Within the entries below, the lines from the one with "([%s], [%d], [%v], and" through the one with "Fixpoint doPrintf (wrap" are to be set down exactly, both ends kept.
### DATA FOR THE TASK
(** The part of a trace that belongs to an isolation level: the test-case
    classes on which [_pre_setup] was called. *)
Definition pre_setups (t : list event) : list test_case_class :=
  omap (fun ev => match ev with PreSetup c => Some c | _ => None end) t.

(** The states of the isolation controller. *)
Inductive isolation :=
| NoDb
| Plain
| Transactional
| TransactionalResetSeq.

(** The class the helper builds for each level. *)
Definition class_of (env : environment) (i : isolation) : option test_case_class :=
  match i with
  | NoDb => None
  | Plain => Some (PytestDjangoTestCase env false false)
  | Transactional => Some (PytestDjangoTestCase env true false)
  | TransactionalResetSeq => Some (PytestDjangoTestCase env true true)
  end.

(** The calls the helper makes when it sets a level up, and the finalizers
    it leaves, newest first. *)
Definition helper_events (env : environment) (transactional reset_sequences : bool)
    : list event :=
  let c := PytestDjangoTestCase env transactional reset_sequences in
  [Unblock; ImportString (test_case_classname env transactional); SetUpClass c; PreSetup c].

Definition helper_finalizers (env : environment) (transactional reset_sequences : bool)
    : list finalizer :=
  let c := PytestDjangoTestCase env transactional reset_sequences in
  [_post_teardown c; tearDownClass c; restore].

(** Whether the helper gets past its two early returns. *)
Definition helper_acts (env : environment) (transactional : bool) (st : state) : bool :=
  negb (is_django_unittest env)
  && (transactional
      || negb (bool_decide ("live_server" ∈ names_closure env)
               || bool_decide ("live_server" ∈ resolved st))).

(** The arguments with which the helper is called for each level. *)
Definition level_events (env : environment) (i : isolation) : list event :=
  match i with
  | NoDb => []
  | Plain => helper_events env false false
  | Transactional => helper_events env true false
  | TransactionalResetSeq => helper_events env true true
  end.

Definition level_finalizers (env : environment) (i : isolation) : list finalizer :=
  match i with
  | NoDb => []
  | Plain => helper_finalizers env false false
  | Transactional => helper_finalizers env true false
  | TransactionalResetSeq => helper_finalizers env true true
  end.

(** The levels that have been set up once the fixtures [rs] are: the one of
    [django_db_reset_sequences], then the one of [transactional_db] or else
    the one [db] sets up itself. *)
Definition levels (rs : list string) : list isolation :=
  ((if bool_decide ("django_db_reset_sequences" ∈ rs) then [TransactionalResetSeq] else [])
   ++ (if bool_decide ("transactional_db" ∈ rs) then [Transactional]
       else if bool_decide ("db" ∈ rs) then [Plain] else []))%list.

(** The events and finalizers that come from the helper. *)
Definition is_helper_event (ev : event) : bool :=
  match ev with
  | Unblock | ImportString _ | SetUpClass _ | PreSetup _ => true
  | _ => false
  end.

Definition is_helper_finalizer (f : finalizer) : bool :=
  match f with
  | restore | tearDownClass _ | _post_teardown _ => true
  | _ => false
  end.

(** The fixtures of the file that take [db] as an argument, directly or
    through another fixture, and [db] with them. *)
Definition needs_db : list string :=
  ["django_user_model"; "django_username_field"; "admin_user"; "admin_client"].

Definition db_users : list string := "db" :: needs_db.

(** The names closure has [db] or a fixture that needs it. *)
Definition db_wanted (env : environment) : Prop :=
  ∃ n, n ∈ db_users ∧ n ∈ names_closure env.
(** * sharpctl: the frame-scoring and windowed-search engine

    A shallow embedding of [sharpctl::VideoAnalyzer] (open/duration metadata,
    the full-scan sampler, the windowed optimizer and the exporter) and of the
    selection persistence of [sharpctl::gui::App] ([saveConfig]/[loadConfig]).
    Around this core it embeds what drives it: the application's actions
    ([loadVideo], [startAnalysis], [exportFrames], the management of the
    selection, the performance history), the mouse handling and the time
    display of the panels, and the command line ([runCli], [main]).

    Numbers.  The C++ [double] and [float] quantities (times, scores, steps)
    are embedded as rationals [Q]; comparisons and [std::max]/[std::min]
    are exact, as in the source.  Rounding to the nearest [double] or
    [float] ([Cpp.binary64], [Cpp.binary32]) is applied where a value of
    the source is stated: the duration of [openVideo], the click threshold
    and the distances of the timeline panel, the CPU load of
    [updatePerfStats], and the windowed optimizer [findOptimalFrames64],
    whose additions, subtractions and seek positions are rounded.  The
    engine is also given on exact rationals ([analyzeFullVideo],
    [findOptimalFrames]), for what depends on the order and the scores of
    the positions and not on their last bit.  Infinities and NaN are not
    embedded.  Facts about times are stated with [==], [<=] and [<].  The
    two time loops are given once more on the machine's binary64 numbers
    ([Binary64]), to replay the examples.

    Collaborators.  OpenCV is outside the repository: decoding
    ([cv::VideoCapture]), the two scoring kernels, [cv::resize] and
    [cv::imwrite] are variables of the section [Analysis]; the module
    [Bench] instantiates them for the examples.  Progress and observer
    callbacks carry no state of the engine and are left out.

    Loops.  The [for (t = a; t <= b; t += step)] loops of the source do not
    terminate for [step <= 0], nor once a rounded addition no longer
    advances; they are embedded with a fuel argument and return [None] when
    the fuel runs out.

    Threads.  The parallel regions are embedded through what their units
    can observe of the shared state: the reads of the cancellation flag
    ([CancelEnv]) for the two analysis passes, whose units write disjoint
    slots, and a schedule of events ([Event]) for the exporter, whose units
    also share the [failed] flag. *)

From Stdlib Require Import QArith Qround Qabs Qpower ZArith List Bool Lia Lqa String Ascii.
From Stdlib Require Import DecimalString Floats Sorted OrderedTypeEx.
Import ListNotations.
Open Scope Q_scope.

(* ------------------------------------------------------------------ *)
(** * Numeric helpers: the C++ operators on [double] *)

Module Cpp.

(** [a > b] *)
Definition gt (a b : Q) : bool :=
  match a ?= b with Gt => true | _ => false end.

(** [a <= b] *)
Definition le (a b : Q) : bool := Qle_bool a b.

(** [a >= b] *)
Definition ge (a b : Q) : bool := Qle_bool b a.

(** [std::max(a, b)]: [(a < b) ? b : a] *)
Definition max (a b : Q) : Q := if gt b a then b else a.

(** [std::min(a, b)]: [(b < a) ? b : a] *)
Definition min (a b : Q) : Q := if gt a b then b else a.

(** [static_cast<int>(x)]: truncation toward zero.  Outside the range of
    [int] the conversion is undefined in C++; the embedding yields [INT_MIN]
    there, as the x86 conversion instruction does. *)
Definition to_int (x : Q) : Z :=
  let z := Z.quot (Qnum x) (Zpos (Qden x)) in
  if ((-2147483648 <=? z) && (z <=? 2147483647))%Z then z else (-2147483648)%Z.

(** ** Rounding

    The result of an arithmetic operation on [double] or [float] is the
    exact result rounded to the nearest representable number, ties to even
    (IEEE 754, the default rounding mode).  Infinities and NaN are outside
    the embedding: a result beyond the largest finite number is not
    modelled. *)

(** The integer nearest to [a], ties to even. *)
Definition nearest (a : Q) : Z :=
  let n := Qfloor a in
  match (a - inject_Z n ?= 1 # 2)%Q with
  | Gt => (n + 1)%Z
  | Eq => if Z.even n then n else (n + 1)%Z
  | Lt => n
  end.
######
### DATA FOR THE TASK
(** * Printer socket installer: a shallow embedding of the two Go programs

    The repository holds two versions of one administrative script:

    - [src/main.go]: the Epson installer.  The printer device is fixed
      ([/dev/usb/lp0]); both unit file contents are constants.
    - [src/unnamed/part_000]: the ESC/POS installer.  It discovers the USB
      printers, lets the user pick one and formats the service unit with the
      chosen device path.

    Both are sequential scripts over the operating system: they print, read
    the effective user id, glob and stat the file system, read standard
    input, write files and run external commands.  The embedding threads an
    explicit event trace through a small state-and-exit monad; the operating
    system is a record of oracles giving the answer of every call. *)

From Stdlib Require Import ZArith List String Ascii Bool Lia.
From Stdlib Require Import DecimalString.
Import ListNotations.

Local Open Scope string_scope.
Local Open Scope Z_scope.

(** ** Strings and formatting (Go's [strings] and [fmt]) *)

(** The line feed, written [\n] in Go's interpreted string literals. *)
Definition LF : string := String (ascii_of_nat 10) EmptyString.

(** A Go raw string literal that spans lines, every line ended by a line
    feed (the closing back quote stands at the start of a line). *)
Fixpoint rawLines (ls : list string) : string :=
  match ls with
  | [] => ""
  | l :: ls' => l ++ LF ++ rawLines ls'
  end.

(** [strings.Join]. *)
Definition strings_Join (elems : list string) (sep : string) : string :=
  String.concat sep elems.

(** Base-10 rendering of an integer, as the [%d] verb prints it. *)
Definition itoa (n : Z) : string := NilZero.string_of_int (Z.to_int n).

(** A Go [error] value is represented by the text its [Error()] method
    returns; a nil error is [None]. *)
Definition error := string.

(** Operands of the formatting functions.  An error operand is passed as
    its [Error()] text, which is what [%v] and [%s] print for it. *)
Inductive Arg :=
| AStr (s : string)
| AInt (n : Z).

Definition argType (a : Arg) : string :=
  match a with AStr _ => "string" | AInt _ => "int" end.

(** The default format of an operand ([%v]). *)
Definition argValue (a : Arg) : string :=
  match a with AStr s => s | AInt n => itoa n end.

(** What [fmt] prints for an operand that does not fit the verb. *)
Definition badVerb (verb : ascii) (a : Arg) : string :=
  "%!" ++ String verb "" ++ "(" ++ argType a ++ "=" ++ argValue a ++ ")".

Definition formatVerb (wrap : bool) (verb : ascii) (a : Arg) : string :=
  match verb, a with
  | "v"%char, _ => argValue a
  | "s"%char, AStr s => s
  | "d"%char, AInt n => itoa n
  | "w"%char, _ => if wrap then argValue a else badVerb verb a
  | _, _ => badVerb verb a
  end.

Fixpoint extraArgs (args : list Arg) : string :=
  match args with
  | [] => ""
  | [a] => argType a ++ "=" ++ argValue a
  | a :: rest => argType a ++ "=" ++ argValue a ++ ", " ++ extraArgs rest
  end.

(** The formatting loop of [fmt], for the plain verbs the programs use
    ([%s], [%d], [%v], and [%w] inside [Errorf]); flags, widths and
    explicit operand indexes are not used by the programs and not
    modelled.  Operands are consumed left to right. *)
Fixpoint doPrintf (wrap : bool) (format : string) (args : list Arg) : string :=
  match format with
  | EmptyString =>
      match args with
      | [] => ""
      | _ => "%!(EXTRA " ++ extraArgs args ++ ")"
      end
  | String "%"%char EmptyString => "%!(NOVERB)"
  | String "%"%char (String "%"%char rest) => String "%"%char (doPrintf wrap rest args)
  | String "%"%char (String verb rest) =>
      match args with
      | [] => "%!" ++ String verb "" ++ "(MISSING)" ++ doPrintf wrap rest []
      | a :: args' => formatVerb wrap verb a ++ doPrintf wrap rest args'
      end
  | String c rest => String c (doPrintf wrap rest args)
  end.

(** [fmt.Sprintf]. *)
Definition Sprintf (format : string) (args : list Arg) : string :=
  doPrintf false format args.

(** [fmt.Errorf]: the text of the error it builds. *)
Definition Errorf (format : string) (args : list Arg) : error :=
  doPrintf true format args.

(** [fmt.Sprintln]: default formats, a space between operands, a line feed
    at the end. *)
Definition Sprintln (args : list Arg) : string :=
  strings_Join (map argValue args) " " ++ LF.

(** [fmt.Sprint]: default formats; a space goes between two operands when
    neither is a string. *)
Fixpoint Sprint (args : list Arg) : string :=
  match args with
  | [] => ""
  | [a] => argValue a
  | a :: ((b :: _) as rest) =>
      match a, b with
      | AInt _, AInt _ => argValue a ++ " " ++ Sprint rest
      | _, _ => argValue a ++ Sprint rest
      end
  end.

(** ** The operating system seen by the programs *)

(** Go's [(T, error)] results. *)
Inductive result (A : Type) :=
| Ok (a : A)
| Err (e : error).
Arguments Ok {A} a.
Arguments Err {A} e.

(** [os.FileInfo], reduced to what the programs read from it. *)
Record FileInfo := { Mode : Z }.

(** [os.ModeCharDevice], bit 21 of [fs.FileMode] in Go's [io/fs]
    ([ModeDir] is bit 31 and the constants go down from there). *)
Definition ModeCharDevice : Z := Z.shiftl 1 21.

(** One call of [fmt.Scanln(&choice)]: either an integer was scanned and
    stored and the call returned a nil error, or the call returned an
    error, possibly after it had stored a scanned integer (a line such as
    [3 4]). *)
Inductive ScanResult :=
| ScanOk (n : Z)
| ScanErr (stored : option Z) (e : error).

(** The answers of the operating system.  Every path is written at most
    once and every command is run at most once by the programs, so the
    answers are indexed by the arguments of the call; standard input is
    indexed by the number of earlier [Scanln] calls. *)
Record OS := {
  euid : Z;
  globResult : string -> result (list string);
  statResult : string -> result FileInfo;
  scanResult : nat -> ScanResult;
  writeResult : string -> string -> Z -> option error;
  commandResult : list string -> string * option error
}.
######
**EXERCISE SOLUTION**
    ([%s], [%d], [%v], and [%w] inside [Errorf]); flags, widths and
    explicit operand indexes are not used by the programs and not
    modelled.  Operands are consumed left to right. *)
Fixpoint doPrintf (wrap : bool) (format : string) (args : list Arg) : string :=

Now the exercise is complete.